Je n’ai pas à justifier ma manière de vivre auprès des gens. En revanche, je ne veux pas tirer le nom de mes sponsors vers le bas, sinon ils vont me dire : « Mike, tu ne vaux rien. » J’étais au Dakar comme coach pour un junior, pas pour faire la compétitio­n. Mais, en même temps, j’ai la compétitio­n dans le sang et, quand on me donne une voiture, je veux gagner, et j’ai gagné une étape. Cependant, je réfléchis à la manière de le faire. J’y suis allé pour voir comment on pouvait réduire les impacts, car les gens ne vont pas arrêter d’y aller, ni de voler d’ailleurs. J’ai gagné avec une voiture qui consomme 200 litres pour 9 000 kilomètres, alors qu’en ville on consomme plus d’essence en une semaine.

Quels sont vos arguments pour déjouer les critiques?

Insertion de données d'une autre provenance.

(* ===== verification/ReplicaLife.v ===== *)
(** * A replica over its whole life

    Applying, crashing anywhere in the middle of it, restarting on what is left: the store
    always holds what the log means, or a mixture that applying the log again makes exact. *)

From S2P Require Import Prelude.
From S2P Require Import RecordFormat.
From S2P Require Import RaftLog.
From S2P Require Import Message.
From S2P Require Import NodeState.
From S2P Require Import Node.
From S2P Require Import Election.
From S2P Require Import Replication.
From S2P Require Import DataLog.
From S2P Require Import Store.
From S2P Require Import StoreIndex.
From S2P Require Import StoreInv.
From S2P Require Import StoreOps.
From S2P Require Import StoreMap.
From S2P Require Import StoreOpen.
From S2P Require Import StoreCrash.
From S2P Require Import StoreCompact.
From S2P Require Import StoreKill.
From S2P Require Import StoreGrow.
From S2P Require Import Replicated.
From S2P Require Import ReplicaSnapshot.
From S2P Require Import ReplicaWrites.
From S2P Require Import ReplicaRestore.
From S2P Require Import ReplicaApply.
From S2P Require Import ReplicaInline.

#[local] Open Scope N_scope.
#[local] Opaque rec_bytes.

(** ** Where a crash finds the store *)

Lemma History_unique2 s hs0 hs h0 h : History s hs0 hs → History s h0 h → hs0 = h0 ∧ hs = h.
Proof.
  intros (fs & rs & r0 & HI & P0 & S0 & -> & ->) (fs' & rs' & r0' & HI' & P0' & S0' & -> & ->).
  destruct (SInv_unique s fs rs fs' rs' HI HI') as [-> ->]. split; [|done]. f_equal.
  apply (anti_symm prefix); apply (prefix_by_len _ _ rs'); (done || lia).
Qed.

(** [t] is a store [s] passes through while it is written to, on its way to [s']: it has
    appended part of what [s'] has, and knows at least what [s] did to be on the disk. *)
Definition part_way (s s' t : Store) : Prop :=
  ∃ hs0 hs h0 h t0 t1, History s hs0 hs ∧ History s' h0 h ∧ History t t0 t1 ∧ hs0 `prefix_of` t0 ∧ t1 `prefix_of` h.
(* ===== verification/ReplicaBackground.v ===== *)
(** * Snapshots carried from one replica to another, and restores in the background

    A snapshot taken of one store makes any other exactly it, whether the replica walks it
    into its store while applying or a job writes it into a file off to the side. *)

From S2P Require Import Prelude.
From S2P Require Import RecordFormat.
From S2P Require Import RaftLog.
From S2P Require Import Message.
From S2P Require Import NodeState.
From S2P Require Import Node.
From S2P Require Import Election.
From S2P Require Import Replication.
From S2P Require Import DataLog.
From S2P Require Import Store.
From S2P Require Import StoreIndex.
From S2P Require Import StoreInv.
From S2P Require Import StoreOps.
From S2P Require Import StoreMap.
From S2P Require Import StoreCrash.
From S2P Require Import StoreCompact.
From S2P Require Import StoreSide.
From S2P Require Import StoreRestore.
From S2P Require Import Replicated.
From S2P Require Import ReplicaSnapshot.
From S2P Require Import ReplicaWrites.
From S2P Require Import ReplicaRestore.
From S2P Require Import ReplicaApply.
From S2P Require Import ReplicaInline.
From S2P Require Import ReplicaLife.

#[local] Open Scope N_scope.
#[local] Opaque rec_bytes.

(** Whatever a store holds, it can take again. *)
Lemma Refines_map_ok s m : Refines s m → map_ok m.
Proof.
  intros HR k v Hk. destruct (Refines_dom s m k HR) as [_ [loc Hl]]; [by eexists|].
  destruct HR as (fs & rs & HI & Hm).
  destruct (keydir_ok_lookup _ _ k loc (ixd_keydir _ _ (si_index _ _ _ HI)) Hl) as (p & Hp & _).
  rewrite <-Hm, contents_lookup, Hp in Hk. cbn in Hk. apply index_of_Some in Hp as (Hin & Hkey & _).
  pose proof (SInv_rec_ok _ _ _ _ HI Hin) as ((Hne & _) & _ & Hlen). rewrite rec_bytes_len in Hlen.
  rewrite Hkey, Hk in *. split; [done|exact Hlen].
Qed.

À chaque difficulté, je me rappelle cette fable que m’a racontée mon père. Un jour, des camarades d’école m’ont dit: « Ton père est nul, trop vieux, il doit arrêter de jouer au rugby. » J’avais 12 ans, eux, 18. Cela s’est terminé en bagarre, avec nez cassé et contusion. Quand j’ai expliqué à mon père la situation, il m’a répondu : « Je ne t’ai pas appris à te battre pour moi. Dans la forêt, il y a beaucoup d’arbres, de toutes tailles. Les petits se cachent derrière les grands. Dans la tempête, les grands arbres ramassent les vents mais ne cassent pas. Moi, je suis un grand arbre et je ne vais jamais casser ; les critiques, c’est comme les petits arbres, ils ne ramassent jamais le vent, mais ils resteront petits toute leur vie »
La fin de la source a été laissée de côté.